Irish boys names OTOH don't tend to strike as much fear into those whom aren't familiar with Irish pronunciation, at least in that such names aren't as widespread as their female counterparts - names like Liam, Dara/Darragh, Cillian, Ciaran, Eoin, Sean etc. can have a stab taken at for someone who's never read it before & they likely wouldn't be too far away especially as many of these names have spread beyond Irish shores and so have heard it before they read it.
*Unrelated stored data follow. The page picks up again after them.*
(* ===== verification/Utils.v ===== *)
(** The helpers src/static/js/QuizBuilder.jsx imports from outside src/:
    [move] of ./utils (the reorder of a drag and drop, modelled from the
    spec: it only permutes), and the lodash functions [max] and [some]
    applied to [toJS()] of a collection.  [on] of ./utils is the key
    comparator that [Immutable.jsort] takes as its key function. *)

From S2P Require Import Prelude Json Sort Immutable.

(** [coll.toJS()] seen by lodash: the elements of an array, or the values
    of an object; a TypeError on anything that has no [toJS] method. *)
Definition toJS_values (v : value) : res (list value) :=
  match v with
  | VList xs => Ok xs
  | VMap kvs => Ok (kvs.*2)
  | _ => throw TypeError
  end.

(** [splice(j, 0, x)]: insert at [j], at the end when [j] is past it. *)
Definition insert_at {A} (j : nat) (x : A) (l : list A) : list A :=
  take j l ++ x :: drop j l.

(** The element at [from] taken out and inserted at [to] of what
    remains; a [from] out of range leaves the list as it is (the spec: a
    reorder only permutes). *)
Definition list_move {A} (l : list A) (from to : nat) : list A :=
  match l !! from with
  | Some x => insert_at to x (delete from l)
  | None => l
  end.

(** [move(list, from, to)] on an Immutable List. *)
Definition move (v : value) (from to : nat) : res value :=
  match v with
  | VList xs => Ok (VList (list_move xs from to))
  | _ => throw TypeError
  end.

(** lodash 3 [max(array)], i.e. [arrayExtremum(array, gt, -Infinity)]:
    each element is compared through [+value], and the element itself (not
    its number) is kept. *)
Fixpoint lodash_max_from (computed : number) (result : value) (xs : list value) : value :=
  match xs with
  | [] => result
  | x :: xs' =>
      let current := to_number x in
      if num_ltb computed current then lodash_max_from current x xs'
      else lodash_max_from computed result xs'
  end.

Definition lodash_max (xs : list value) : value :=
  lodash_max_from NegInfinity (VNum NegInfinity) xs.

(** lodash [some(array, predicate)]: stops at the first truthy answer; a
    predicate that throws makes [some] throw. *)
Fixpoint lodash_some (p : value -> res bool) (xs : list value) : res bool :=
  match xs with
  | [] => Ok false
  | x :: xs' => b <- p x ;; if b then Ok true else lodash_some p xs'
  end.

(** ** Lemmas *)

Lemma insert_at_perm {A} j (x : A) l : insert_at j x l ≡ₚ x :: l.
Proof.
  unfold insert_at. rewrite <-Permutation_middle. f_equiv. by rewrite take_drop.
Qed.

Lemma delete_lookup_perm {A} (l : list A) i x : l !! i = Some x -> x :: delete i l ≡ₚ l.
Proof.
  intros Hi. symmetry. apply delete_Permutation, Hi.
Qed.

(** Moving an element permutes the list. *)
Lemma list_move_perm {A} (l : list A) from to : list_move l from to ≡ₚ l.
Proof.
  unfold list_move. destruct (l !! from) as [x|] eqn:Hx; [|done].
  rewrite insert_at_perm. by apply delete_lookup_perm.
Qed.

(** Moving commutes with decoding each element. *)
Lemma mapM_list_move {A B} (f : A -> option B) l k from to :
  mapM f l = Some k -> mapM f (list_move l from to) = Some (list_move k from to).
Proof.
  rewrite !mapM_Some. intros Hl. unfold list_move.
  destruct (l !! from) as [x|] eqn:Hx.
  - destruct (Forall2_lookup_l _ _ _ _ _ Hl Hx) as (y & -> & Hxy).
    unfold insert_at. apply Forall2_delete with (i := from) in Hl.
    apply Forall2_app; [by apply Forall2_take|]. constructor; [done|]. by apply Forall2_drop.
  - destruct (k !! from) as [y|] eqn:Hy; [|done].
    destruct (Forall2_lookup_r _ _ _ _ _ Hl Hy) as (x & Hx' & _). congruence.
Qed.

(** On integers, lodash [max] is the greatest of them. *)
Lemma lodash_max_from_ints c zs :
  lodash_max_from (Int c) (VInt c) ((fun z => VInt z) <$> zs) = VInt (foldl Z.max c zs).
Proof.
  revert c; induction zs as [|z zs IH]; intros c; simpl; [done|].
  destruct (Z.ltb_spec c z); rewrite IH; do 3 f_equal; lia.
Qed.

Lemma lodash_max_ints z zs : lodash_max ((fun z => VInt z) <$> z :: zs) = VInt (foldl Z.max z zs).
Proof. apply lodash_max_from_ints. Qed.

Lemma lookup_insert_at {A} j (x : A) l : j <= length l -> insert_at j x l !! j = Some x.
Proof. intros Hj. unfold insert_at. apply list_lookup_middle. rewrite length_take. lia. Qed.

Lemma delete_insert_at {A} j (x : A) l : j <= length l -> delete j (insert_at j x l) = l.
Proof.
  intros Hj. unfold insert_at.
  rewrite <- (length_take_le l j) at 1 by done. rewrite delete_middle. apply take_drop.
Qed.

Lemma insert_at_delete {A} j (x : A) l : l !! j = Some x -> insert_at j x (delete j l) = l.
Proof.
  intros Hx. pose proof (lookup_lt_Some _ _ _ Hx) as Hj. unfold insert_at.
  rewrite delete_take_drop, take_app_length', drop_app_length' by (rewrite length_take; lia).
  by apply take_drop_middle.
Qed.

(** The element moved lands at [to]. *)
Lemma list_move_lookup {A} (l : list A) from to :
  from < length l -> to < length l -> list_move l from to !! to = l !! from.
Proof.
  intros Hf Ht. unfold list_move. destruct (lookup_lt_is_Some_2 _ _ Hf) as [x Hx]. rewrite Hx.
  apply lookup_insert_at. rewrite length_delete; [lia|done].
Qed.

(** Moving it back from [to] to [from] undoes the move. *)
Lemma list_move_back {A} (l : list A) from to :
  from < length l -> to < length l -> list_move (list_move l from to) to from = l.
Proof.
  intros Hf Ht. pose proof (list_move_lookup l from to Hf Ht) as Hto.
  destruct (lookup_lt_is_Some_2 _ _ Hf) as [x Hx]. rewrite Hx in Hto.
  unfold list_move at 1. rewrite Hto. unfold list_move. rewrite Hx.
  rewrite delete_insert_at by (rewrite length_delete; [lia|done]). by apply insert_at_delete.
Qed.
Tadhg, Odhrán, Dáithí & Proinsias OTOH can cause a bit of tongue twisting that likely won't be close to right first time, but for whatever reason since the 90's it seems to have been fashionable in Ireland to give girls "local" names that an anglophone would never have a hope of guessing its spelling until it's written or spelled out to them that the girl's previous generation of mothers, aunts etc. didn't have to the same prominence. The more complex the spelling, maybe down to local Irish language dialects for the names, the better it appeared. Never caught on to the same extent with boys names in the same period for whatever reason, though I've noticed it growing more in recent years.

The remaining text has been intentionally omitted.